Aim of the task: Using the listing below, retype exactly the lines starting at the one with "exists r. unfold" and ending at the one with "assert (H8 : take", and include both.

Listed entries:
(** [encode_into] of a raw-cast struct copies its bytes to the front *)
Lemma write_encoded_spec m (bs : list Z) ch fl out : length out = MAX_DATAGRAM ->
  (length bs <= MAX_PAYLOAD)%nat ->
  exists r, write_encoded m (fun o => o ← copy_from_slice o 0 bs; Ret (o, length bs)) ch fl out =
    Ret (m, framed ch fl bs ++ r, Ok (20 + length bs)%nat).
Proof.
  intros Ho Hb. destruct (split_out out (length bs) Ho Hb) as (h & p & q & r & -> & Hh & Hp & Hq).
  exists r. unfold write_encoded, encode_payload.
  rewrite drop_app_length', take_app_length' by done.
  pose proof (copy_mid [] p bs (q ++ r) 0 eq_refl (eq_sym Hp)) as E. cbn [app] in E. rewrite E.
  cbn [mbind exec_bind]. pose proof (header_finish h bs q r ch fl Hh Hb Hq) as H.
  destruct (write_header _ _ _ _) as [o| | |]; try discriminate. cbn [mbind exec_bind] in *.
  by rewrite H.
Qed.

(** ** Parsing a well-formed frame *)

Section Parse.
Context `{RC : !Rkyv (Cmd.ControlCommand Z) pb_wf} `{RT : !Rkyv Telemetry.TelemetryPacket pb_wf}.
Context {Addr : Type}.

Lemma wire_header_raw n : (n <= MAX_PAYLOAD)%nat ->
  of_raw (bytes_of {| WireFrame.magic := FRAME_MAGIC; WireFrame.version := PROTOCOL_VERSION;
     WireFrame.payload_len := Z.of_nat n |}) =
  {| WireFrame.magic := FRAME_MAGIC; WireFrame.version := PROTOCOL_VERSION;
     WireFrame.payload_len := Z.of_nat n |}.
Proof.
  intros Hn. apply of_raw_bytes_of. unfold pb_wf. simpl. unfold MAX_PAYLOAD, MAX_DATAGRAM in Hn.
  simpl in Hn. repeat constructor; simpl; unfold FRAME_MAGIC, PROTOCOL_VERSION; try lia; done.
Qed.

Lemma demux_framed base ch fl p r (from : Addr) : base mod 16 = 0 ->
  (length p <= MAX_PAYLOAD)%nat -> bytes p -> byte fl ->
  demux base (framed ch fl p ++ r) (20 + length p) from =
    Ret (demux_payload (Channel.as_u8 ch) fl
           {| addr := base + Z.of_nat HEADER_LEN; data := p |} from).
Proof.
  intros Hbase Hp Hpb Hfl. unfold demux. rewrite (proj2 (Nat.ltb_ge _ _)) by (unfold HEADER_LEN, TRAILER_LEN; lia).
  rewrite slice_to_ok by (rewrite length_app, length_framed; lia). cbn [mbind exec_bind].
  set (w := {| WireFrame.magic := FRAME_MAGIC; WireFrame.version := PROTOCOL_VERSION;
     WireFrame.payload_len := Z.of_nat (length p) |}).
  assert (Hfr : framed ch fl p ++ r = bytes_of w ++ [Channel.as_u8 ch; fl] ++ replicate 6 0 ++ p ++
    le_bytes 4 (crc32 (header ch fl (length p) ++ p)) ++ r).
  { unfold framed, header. by rewrite <- !app_assoc. }
  assert (H8 : take 8 (framed ch fl p ++ r) = bytes_of w).
  { rewrite Hfr. apply (take_app_length' (bytes_of w)). done. }
  rewrite H8.
  assert (Hw : pb_wf w).
  { unfold MAX_PAYLOAD, MAX_DATAGRAM in Hp. simpl in Hp.
    repeat constructor; unfold uint; simpl; unfold FRAME_MAGIC, PROTOCOL_VERSION; lia. }
  assert (Href : ref_from_bytes (T := WireFrame.WireFrame) {| addr := base; data := bytes_of w |} = Ok w).
  { rewrite <- (app_nil_r (bytes_of w)). apply ref_from_bytes_ok; [done|].
    change (align_of (T := WireFrame.WireFrame)) with 4.
    rewrite <- (Z.mod_mod_divide base 16 4) by (by exists 4). by rewrite Hbase. }
  rewrite Href. cbn [WireFrame.magic WireFrame.version WireFrame.payload_len w].
  rewrite !Z.eqb_refl. cbn [negb orb]. rewrite Nat2Z.id.
  replace (HEADER_LEN + length p + TRAILER_LEN)%nat with (20 + length p)%nat
    by (unfold HEADER_LEN, TRAILER_LEN; lia).
  rewrite Nat.eqb_refl. cbn [negb].
  rewrite !slice_to_ok by (rewrite length_app, length_framed; unfold HEADER_LEN; lia).
  cbn [mbind exec_bind].
  rewrite (take_app_length' (framed ch fl p) r (20 + length p)) by (by rewrite length_framed).
  rewrite drop_framed, take_framed.
  rewrite le_val_bytes_id by (apply crc32_uint, Forall_app; split; [by apply header_bytes | done]).
  rewrite Z.eqb_refl. cbn [negb]. rewrite drop_app_length' by done.
  rewrite Hfr. unfold index. assert (Hl : length (bytes_of w) = 8%nat) by done.
  rewrite !lookup_app_r by (rewrite Hl; lia). rewrite Hl. done.
Qed.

Answer section:
  exists r. unfold write_encoded, encode_payload.
  rewrite drop_app_length', take_app_length' by done.
  pose proof (copy_mid [] p bs (q ++ r) 0 eq_refl (eq_sym Hp)) as E. cbn [app] in E. rewrite E.
  cbn [mbind exec_bind]. pose proof (header_finish h bs q r ch fl Hh Hb Hq) as H.
  destruct (write_header _ _ _ _) as [o| | |]; try discriminate. cbn [mbind exec_bind] in *.
  by rewrite H.
Qed.

(** ** Parsing a well-formed frame *)

Section Parse.
Context `{RC : !Rkyv (Cmd.ControlCommand Z) pb_wf} `{RT : !Rkyv Telemetry.TelemetryPacket pb_wf}.
Context {Addr : Type}.

Lemma wire_header_raw n : (n <= MAX_PAYLOAD)%nat ->
  of_raw (bytes_of {| WireFrame.magic := FRAME_MAGIC; WireFrame.version := PROTOCOL_VERSION;
     WireFrame.payload_len := Z.of_nat n |}) =
  {| WireFrame.magic := FRAME_MAGIC; WireFrame.version := PROTOCOL_VERSION;
     WireFrame.payload_len := Z.of_nat n |}.
Proof.
  intros Hn. apply of_raw_bytes_of. unfold pb_wf. simpl. unfold MAX_PAYLOAD, MAX_DATAGRAM in Hn.
  simpl in Hn. repeat constructor; simpl; unfold FRAME_MAGIC, PROTOCOL_VERSION; try lia; done.
Qed.

Lemma demux_framed base ch fl p r (from : Addr) : base mod 16 = 0 ->
  (length p <= MAX_PAYLOAD)%nat -> bytes p -> byte fl ->
  demux base (framed ch fl p ++ r) (20 + length p) from =
    Ret (demux_payload (Channel.as_u8 ch) fl
           {| addr := base + Z.of_nat HEADER_LEN; data := p |} from).
Proof.
  intros Hbase Hp Hpb Hfl. unfold demux. rewrite (proj2 (Nat.ltb_ge _ _)) by (unfold HEADER_LEN, TRAILER_LEN; lia).
  rewrite slice_to_ok by (rewrite length_app, length_framed; lia). cbn [mbind exec_bind].
  set (w := {| WireFrame.magic := FRAME_MAGIC; WireFrame.version := PROTOCOL_VERSION;
     WireFrame.payload_len := Z.of_nat (length p) |}).
  assert (Hfr : framed ch fl p ++ r = bytes_of w ++ [Channel.as_u8 ch; fl] ++ replicate 6 0 ++ p ++
    le_bytes 4 (crc32 (header ch fl (length p) ++ p)) ++ r).
  { unfold framed, header. by rewrite <- !app_assoc. }
  assert (H8 : take 8 (framed ch fl p ++ r) = bytes_of w).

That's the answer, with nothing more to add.